Chipotle stock (CMG) has fallen over 24% since its 52-week high, and it may be time to buy on the dip. Shares of the previously red-hot stock had started to decline this summer as the excitement over the stock split died down and growth stocks generally cooled. Then news that highly respected CEO Brian Niccol would be leaving the company to take the helm at Starbucks (SBUX) made matters worse. The stock fell 7.5% the day the news was announced.
However, with shares down significantly, the stock is worth a closer look. I’m bullish on Chipotle because the entry point is more attractive, the company still has significant long-term growth ahead of it, and it has been able to successfully hold its own while its restaurant competitors have struggled. Additionally, Niccol’s departure is certainly a blow, but the company should be relatively well positioned to weather it. Finally, sell-side analysts see significant upside potential for the stock.
Not cheap, but more attractive
The stock certainly isn’t cheap, trading at 48.1 times 2024 earnings estimates, although it’s much cheaper than it was just a few weeks ago following the sell-off. The valuation also drops a bit into 2025, as the company is expected to earn $1.30 per share and trades at 40.5 times those estimates.
Putting the current crisis aside, there are still many positive aspects to the stock. First, it is one of the few stocks in the industry that is seeing increasing sales and more customers despite a difficult business environment for restaurants.
Many restaurants are reporting declining sales and fewer customers as consumers feel the effects of inflation and spend less on non-essentials like eating out. But that’s not the case at Chipotle, which has handled these challenges with flying colors.
For the second quarter, the company reported an impressive 8.7% increase in foot traffic and outstanding comparable-store sales growth of 11.1%. By comparison, Starbucks, Niccol’s next stop, reported a 3% decline in comparable-store sales last quarter.
This metric is important because it shows that sales are increasing at Chipotle’s existing stores that have been open for at least a year, which is a good sign of sustainable long-term growth. It also shows that Chipotle isn’t just growing by opening new stores while existing stores languish.
But in terms of location growth, the outlook there is still pretty good. The company plans to increase its store count by 8-10% over the long term, with the goal of eventually having 7,000 restaurants. That would be nearly double its current footprint. While some investors may feel they’re late to the game on Chipotle, there’s still plenty of growth potential and the current decline creates an attractive entry point for this compelling long-term growth story.
In good hands
While Niccol’s departure is certainly a coup for Starbucks and a loss for Chiptole, it may not be as bad as it seems at first glance. Legendary investor Bill Ackman is one of the top 10 holders, owning 28.8 million Chipotle shares. He wrote, “While we are disappointed to see Brian go, one measure of a great CEO is the company he leaves behind… Brian has built an exceptional team at Chipotle that we expect will be undiminished by his departure.”
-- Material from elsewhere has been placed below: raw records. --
Lemma flush_pos_bounds w l : bw_holds w l -> (bw_buf_pos w <= flush_pos w <= length (bw_buffer w))%nat.
Proof.
  intros Hw. pose proof (bh_pos _ _ Hw). unfold flush_pos. destruct (bw_use_direct w) eqn:Ed; [|lia].
  destruct (bh_direct _ _ Hw Ed) as (_ & Ha & Hm).
  pose proof (ceil_bounds (bw_buf_pos w) (bw_align_size w) Ha ltac:(lia)).
  pose proof (ceil_multiple (bw_buf_pos w) (bw_align_size w) _ Ha Hm ltac:(lia)). lia.
Qed.

Lemma bw_flush_ok w l :
  bw_holds w l -> (0 < bw_buf_pos w)%nat ->
  exists f, bw_flush io_fuel w = (Ok tt, mkBufferedWriter f (bw_use_direct w) (bw_next_page_offset w)
      (if bw_use_direct w then bw_actual_data_size w + bw_buf_pos w else bw_actual_data_size w)
      (bw_align_size w) (bw_buffer w) 0) /\
    sw_content f = sw_content (bw_file w) ++ take (flush_pos w) (bw_buffer w) /\
    (sw_interrupts f <= sw_interrupts (bw_file w))%nat.
Proof.
  intros Hw Hp. pose proof (flush_pos_bounds w l Hw) as Hfp. pose proof (bh_fuel _ _ Hw) as Hfu.
  destruct (write_all_ok io_fuel (take (flush_pos w) (bw_buffer w)) (bw_file w)) as (f & Hwr & Hc & Hi).
  { rewrite length_take. lia. }
  exists f. split; [|done]. unfold bw_flush. rewrite (st_bind_ok _ _ w (bw_buf_pos w) w) by done.
  rewrite bool_decide_false by lia. rewrite (st_bind_ok _ _ w (bw_use_direct w) w) by done.
  unfold flush_pos in *. destruct (bw_use_direct w) eqn:Ed.
  - rewrite (st_bind_ok _ _ w tt _) by done. set (w1 := set_buf_pos _ _).
    rewrite (st_bind_ok _ _ w1 w1 w1) by done.
    rewrite (st_bind_ok _ _ w1 (take (Z.to_nat (ceil_to_block_hi_pos (bw_buf_pos w) (bw_align_size w))) (bw_buffer w)) w1).
    + rewrite (st_bind_ok _ _ _ _ _ (on_file_ok _ w1 tt f Hwr)). unfold w1. simpl. by rewrite Ed.
    + unfold lift. rewrite slice_ok by (simpl; lia). simpl. by rewrite Nat.sub_0_r.
  - rewrite (st_bind_ok _ _ w tt w) by done. rewrite (st_bind_ok _ _ w w w) by done.
    rewrite (st_bind_ok _ _ w (take (bw_buf_pos w) (bw_buffer w)) w).
    + rewrite (st_bind_ok _ _ _ _ _ (on_file_ok _ w tt f Hwr)). unfold modify, set_buf_pos. simpl. by rewrite Ed.
    + unfold lift. rewrite slice_ok by lia. by rewrite Nat.sub_0_r, drop_0.
Qed.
Ackman is right when he says that a great CEO builds a strong team. And part of that strong team is new interim CEO Scott Boatwright, who previously served as COO. While we don’t know if Boatwright will get the job permanently, I like this appointment. Many of the recent improvements at Chipotle are operational in nature, like the mobile ordering system and the launch of “Chipotlanes.”
Customers use the app to order ahead and then pick up their order at Chipotlanes at set times. This reduces wait times (a major problem for many drive-ins) and increases throughput. Currently, only 24% of Chipotle locations have drive-ins, so there is potential for further growth and improvement here.
It remains to be seen what happens next, but it seems Niccol has left the company in capable hands.
Is CMG stock a buy according to analysts?
As for Wall Street, CMG receives a Moderate Buy consensus rating based on 17 Buy, nine Hold, and zero Sell ratings over the past three months. The average price target for CMG stock of $63.05 implies an upside potential of 19.8% from current levels.
View more CMG analyst ratings
outlook
I’m bullish on Chipotle because the company still has significant growth ahead of it. While the stock isn’t cheap yet, it has certainly gotten cheaper and could continue to increase in value if the company continues to grow its earnings. In addition, the stock has continued to put up impressive numbers while other restaurants struggle with inflation and other challenges.
And while Niccol’s departure may not have been welcome news for many investors, the company appears well positioned to succeed following his departure. Investors like Bill Ackman believe Niccol has left the company in strong shape under Boatwright’s leadership.